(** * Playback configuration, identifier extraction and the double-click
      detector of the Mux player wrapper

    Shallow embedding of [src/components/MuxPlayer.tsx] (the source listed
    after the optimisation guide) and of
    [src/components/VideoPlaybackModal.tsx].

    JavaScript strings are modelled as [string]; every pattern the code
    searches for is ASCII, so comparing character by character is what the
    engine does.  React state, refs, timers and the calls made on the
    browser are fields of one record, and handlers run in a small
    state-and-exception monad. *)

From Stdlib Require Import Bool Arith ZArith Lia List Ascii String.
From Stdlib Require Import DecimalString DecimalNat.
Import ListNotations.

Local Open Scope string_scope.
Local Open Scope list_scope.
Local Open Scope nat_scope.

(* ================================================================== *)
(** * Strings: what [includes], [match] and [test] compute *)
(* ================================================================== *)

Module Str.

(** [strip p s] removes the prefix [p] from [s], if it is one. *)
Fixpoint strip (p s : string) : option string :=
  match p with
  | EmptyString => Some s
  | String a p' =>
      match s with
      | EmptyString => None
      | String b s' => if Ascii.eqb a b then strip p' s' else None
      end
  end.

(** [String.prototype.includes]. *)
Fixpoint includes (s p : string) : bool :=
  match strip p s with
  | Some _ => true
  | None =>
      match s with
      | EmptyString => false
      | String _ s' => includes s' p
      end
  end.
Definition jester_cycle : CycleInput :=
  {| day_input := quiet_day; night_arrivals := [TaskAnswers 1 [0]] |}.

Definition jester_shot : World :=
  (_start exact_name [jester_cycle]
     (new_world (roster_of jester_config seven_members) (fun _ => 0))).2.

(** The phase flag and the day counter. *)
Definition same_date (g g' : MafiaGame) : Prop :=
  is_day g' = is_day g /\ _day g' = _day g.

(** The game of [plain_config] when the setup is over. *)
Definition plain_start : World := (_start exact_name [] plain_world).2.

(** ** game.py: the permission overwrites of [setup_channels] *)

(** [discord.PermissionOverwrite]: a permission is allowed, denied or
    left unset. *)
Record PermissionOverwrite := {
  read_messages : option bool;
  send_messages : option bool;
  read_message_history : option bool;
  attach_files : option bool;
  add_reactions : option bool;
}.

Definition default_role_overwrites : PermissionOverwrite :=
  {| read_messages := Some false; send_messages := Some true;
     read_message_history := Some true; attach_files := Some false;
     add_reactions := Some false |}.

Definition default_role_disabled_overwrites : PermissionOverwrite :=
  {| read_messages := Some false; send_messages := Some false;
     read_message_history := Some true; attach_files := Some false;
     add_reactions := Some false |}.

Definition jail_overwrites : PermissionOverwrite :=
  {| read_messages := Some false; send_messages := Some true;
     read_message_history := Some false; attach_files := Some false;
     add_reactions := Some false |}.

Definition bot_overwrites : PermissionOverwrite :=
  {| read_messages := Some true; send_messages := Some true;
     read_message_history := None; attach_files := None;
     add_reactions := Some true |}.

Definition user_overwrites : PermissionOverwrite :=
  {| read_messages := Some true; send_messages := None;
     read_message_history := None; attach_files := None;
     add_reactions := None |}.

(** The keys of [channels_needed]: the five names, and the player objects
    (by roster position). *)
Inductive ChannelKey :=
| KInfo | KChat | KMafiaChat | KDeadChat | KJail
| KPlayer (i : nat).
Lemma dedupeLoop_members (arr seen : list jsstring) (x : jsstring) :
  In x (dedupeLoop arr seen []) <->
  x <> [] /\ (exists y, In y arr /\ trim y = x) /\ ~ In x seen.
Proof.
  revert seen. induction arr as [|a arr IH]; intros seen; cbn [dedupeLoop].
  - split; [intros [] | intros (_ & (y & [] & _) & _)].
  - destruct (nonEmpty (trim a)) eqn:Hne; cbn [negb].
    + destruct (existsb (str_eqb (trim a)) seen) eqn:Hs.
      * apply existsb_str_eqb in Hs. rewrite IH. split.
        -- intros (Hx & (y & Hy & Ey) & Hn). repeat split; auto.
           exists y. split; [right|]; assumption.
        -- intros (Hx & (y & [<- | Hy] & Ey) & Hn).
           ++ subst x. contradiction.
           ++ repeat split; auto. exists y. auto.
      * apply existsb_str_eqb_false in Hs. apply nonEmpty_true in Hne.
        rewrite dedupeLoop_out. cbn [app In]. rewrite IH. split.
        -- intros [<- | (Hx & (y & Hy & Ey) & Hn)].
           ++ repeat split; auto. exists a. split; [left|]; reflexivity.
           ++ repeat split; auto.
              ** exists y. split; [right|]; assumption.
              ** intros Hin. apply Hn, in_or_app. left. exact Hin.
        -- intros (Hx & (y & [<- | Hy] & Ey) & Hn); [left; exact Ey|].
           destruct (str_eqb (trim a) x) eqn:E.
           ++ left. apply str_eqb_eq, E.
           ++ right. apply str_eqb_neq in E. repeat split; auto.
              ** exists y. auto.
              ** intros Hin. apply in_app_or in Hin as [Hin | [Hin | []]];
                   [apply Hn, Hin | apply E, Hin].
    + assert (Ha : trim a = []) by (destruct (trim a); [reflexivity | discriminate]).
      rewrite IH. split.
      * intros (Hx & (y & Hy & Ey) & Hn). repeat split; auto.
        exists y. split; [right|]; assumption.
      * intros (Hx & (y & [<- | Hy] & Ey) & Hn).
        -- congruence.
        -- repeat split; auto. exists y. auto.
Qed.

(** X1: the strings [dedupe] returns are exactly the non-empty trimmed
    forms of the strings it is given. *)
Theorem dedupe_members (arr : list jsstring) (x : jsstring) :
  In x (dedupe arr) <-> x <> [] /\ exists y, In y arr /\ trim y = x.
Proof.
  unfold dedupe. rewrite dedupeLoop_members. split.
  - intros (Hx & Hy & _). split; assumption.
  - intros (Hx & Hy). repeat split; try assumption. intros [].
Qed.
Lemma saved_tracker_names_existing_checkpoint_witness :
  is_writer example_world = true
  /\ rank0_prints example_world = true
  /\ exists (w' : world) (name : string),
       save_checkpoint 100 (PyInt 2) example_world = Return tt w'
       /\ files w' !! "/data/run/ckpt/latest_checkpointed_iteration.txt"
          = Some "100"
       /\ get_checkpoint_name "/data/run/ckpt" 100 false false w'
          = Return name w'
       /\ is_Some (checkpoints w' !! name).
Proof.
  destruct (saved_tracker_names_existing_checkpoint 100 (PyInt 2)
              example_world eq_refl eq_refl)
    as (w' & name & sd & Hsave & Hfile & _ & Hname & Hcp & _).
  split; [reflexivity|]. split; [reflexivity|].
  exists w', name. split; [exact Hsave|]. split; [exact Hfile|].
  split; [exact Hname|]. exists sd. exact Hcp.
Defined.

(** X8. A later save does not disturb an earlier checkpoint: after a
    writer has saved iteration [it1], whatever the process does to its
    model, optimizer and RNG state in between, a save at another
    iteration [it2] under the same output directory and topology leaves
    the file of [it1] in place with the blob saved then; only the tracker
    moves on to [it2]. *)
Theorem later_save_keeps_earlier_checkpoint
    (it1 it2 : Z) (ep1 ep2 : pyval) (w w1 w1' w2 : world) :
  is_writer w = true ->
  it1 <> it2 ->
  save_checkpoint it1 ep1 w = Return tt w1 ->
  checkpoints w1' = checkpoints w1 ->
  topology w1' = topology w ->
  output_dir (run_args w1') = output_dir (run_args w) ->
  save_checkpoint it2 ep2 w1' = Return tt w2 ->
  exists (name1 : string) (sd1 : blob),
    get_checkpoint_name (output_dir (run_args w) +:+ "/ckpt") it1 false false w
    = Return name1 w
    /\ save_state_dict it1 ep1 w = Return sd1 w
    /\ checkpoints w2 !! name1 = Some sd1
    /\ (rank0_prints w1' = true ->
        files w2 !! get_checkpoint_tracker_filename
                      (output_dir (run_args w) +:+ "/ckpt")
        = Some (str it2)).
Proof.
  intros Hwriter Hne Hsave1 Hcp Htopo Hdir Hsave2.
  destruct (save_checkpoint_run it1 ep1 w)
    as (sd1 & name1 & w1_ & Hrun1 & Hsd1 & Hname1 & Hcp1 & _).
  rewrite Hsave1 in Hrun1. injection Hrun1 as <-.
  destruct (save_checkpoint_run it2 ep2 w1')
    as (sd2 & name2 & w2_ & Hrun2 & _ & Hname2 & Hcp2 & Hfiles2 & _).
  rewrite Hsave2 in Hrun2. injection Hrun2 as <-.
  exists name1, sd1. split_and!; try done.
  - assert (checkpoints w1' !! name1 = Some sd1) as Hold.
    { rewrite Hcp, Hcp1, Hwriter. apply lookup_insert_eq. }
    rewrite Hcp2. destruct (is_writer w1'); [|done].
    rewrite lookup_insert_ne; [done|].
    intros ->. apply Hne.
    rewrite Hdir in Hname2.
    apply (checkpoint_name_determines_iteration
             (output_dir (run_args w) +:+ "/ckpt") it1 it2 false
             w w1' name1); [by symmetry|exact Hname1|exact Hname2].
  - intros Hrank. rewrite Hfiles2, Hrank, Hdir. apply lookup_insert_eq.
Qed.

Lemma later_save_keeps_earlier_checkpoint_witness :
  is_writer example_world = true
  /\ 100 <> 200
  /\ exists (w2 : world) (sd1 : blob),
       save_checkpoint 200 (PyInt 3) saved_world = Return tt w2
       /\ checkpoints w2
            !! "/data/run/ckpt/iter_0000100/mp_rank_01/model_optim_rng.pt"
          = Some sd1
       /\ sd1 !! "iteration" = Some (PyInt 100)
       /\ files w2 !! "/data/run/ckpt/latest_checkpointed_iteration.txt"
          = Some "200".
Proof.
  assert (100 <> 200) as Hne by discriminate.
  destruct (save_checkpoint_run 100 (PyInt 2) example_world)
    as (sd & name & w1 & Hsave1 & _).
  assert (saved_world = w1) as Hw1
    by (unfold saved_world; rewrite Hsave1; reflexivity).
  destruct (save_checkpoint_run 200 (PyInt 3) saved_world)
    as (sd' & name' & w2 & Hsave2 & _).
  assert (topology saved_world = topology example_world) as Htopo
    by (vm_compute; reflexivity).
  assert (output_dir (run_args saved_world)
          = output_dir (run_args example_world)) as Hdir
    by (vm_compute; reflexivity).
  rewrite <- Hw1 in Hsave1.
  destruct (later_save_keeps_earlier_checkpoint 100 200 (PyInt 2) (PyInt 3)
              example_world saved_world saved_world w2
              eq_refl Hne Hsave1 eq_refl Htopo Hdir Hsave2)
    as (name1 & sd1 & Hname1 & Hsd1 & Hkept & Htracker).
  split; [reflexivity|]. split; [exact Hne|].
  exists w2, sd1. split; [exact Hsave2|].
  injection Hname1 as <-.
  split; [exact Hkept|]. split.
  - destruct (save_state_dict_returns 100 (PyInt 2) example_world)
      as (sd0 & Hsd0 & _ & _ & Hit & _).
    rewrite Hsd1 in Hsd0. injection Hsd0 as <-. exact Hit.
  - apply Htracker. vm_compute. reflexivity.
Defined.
* * *
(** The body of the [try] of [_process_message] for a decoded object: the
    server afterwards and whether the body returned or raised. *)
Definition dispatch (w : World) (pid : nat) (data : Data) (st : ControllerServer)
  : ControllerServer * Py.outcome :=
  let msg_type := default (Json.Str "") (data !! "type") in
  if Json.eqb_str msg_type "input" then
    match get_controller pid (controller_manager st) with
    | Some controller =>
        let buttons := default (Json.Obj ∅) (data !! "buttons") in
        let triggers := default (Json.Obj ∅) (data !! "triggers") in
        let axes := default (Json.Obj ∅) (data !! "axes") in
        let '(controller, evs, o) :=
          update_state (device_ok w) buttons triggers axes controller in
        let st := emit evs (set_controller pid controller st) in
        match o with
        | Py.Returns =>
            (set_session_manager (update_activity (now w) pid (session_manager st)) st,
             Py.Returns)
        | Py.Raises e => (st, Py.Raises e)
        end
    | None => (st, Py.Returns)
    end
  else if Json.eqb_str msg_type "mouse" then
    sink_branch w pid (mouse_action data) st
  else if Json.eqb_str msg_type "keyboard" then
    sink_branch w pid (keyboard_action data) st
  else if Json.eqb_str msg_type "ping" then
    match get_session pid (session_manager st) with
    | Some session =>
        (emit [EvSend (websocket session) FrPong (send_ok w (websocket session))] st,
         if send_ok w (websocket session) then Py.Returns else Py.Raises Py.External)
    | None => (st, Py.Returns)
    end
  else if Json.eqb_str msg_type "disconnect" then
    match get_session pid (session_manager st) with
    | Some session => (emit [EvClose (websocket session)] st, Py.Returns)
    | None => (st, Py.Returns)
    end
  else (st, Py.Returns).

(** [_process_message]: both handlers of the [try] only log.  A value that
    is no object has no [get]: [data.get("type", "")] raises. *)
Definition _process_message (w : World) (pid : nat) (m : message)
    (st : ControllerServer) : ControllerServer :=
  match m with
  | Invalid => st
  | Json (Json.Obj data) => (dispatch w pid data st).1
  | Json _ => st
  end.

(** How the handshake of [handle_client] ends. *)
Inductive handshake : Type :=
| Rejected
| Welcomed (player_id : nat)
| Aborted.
==
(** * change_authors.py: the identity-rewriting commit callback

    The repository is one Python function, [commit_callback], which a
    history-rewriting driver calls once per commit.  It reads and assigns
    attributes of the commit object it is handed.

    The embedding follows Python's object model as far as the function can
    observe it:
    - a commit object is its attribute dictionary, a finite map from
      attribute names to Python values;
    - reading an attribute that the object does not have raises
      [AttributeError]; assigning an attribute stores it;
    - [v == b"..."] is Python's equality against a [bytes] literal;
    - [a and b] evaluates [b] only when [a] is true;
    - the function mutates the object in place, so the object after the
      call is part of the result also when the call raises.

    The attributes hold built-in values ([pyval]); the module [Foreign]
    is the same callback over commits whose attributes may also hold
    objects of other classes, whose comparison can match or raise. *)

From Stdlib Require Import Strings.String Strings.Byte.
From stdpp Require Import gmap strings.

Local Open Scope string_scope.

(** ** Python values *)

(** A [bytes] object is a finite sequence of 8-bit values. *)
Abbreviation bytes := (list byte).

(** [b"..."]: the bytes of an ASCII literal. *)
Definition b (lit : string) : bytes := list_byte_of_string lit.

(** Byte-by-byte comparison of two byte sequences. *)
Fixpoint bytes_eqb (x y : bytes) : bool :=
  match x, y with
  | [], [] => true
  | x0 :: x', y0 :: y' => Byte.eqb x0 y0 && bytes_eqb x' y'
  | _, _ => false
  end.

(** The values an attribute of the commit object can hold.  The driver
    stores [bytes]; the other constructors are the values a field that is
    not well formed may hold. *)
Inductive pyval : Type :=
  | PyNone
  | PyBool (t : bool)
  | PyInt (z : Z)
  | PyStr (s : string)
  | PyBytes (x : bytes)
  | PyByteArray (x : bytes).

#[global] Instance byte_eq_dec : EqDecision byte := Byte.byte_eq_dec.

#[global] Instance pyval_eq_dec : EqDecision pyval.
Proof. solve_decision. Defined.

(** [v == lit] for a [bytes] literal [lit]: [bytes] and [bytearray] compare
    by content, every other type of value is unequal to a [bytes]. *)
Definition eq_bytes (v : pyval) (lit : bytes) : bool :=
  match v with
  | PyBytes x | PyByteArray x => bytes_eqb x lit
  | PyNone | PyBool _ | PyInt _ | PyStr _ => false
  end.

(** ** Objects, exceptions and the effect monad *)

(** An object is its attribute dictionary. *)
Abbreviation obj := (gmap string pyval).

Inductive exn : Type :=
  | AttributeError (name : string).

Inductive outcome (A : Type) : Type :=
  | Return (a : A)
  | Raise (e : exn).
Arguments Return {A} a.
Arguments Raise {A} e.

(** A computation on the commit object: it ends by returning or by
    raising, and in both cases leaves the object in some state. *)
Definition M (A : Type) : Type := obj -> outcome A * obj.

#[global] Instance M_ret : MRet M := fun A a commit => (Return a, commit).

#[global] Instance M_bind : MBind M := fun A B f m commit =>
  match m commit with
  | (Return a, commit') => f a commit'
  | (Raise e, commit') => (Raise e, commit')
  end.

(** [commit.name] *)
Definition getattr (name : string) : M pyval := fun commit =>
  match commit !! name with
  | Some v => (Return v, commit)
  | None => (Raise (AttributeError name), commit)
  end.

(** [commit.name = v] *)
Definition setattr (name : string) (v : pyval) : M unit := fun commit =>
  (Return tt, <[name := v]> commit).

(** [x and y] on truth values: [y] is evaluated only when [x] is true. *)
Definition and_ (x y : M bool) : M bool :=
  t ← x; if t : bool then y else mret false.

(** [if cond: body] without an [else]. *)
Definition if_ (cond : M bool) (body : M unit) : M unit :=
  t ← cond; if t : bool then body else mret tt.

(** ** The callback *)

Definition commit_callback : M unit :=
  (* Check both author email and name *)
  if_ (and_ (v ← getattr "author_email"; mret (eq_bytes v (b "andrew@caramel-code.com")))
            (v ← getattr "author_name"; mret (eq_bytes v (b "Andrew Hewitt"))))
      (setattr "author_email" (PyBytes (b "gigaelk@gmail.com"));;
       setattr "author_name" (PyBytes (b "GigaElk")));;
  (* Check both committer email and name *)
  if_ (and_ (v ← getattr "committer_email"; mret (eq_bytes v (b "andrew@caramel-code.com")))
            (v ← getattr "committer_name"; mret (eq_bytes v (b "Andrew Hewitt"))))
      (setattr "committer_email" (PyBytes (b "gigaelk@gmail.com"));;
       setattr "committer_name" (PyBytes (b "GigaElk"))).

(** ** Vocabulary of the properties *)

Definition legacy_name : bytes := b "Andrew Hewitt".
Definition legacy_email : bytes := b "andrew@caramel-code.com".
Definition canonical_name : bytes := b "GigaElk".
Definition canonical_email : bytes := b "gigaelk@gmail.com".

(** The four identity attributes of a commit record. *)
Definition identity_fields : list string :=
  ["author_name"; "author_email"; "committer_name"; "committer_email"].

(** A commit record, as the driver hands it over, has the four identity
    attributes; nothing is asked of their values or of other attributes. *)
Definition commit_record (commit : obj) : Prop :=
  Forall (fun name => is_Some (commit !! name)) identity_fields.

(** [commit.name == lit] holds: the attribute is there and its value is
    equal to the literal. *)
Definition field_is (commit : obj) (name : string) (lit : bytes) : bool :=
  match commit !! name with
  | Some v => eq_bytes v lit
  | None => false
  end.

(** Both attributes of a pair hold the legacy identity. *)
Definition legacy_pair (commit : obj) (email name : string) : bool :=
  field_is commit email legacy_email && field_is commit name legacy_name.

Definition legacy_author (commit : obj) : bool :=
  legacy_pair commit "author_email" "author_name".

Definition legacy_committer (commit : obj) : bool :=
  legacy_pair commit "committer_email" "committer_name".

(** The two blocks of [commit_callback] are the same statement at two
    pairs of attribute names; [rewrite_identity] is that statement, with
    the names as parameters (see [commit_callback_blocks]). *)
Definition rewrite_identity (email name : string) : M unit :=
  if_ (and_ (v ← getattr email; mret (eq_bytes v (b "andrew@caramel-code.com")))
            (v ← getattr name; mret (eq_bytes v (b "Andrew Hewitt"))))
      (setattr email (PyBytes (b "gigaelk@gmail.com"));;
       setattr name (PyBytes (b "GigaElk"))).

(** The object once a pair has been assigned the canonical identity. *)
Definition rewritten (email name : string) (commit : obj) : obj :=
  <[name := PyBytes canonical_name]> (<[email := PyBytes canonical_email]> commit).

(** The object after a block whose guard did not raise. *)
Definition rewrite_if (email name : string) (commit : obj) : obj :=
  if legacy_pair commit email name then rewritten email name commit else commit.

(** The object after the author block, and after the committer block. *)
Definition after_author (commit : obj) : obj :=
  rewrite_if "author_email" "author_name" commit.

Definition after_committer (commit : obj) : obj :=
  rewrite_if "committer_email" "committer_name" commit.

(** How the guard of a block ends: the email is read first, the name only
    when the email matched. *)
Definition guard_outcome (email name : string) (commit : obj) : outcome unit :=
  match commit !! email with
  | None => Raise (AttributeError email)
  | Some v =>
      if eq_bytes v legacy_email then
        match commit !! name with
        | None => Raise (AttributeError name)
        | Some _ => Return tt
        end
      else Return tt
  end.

** Task details **
What is needed is each line from the records with the word "finite" in it.

** The completed task **
    - a commit object is its attribute dictionary, a finite map from
(** A [bytes] object is a finite sequence of 8-bit values. *)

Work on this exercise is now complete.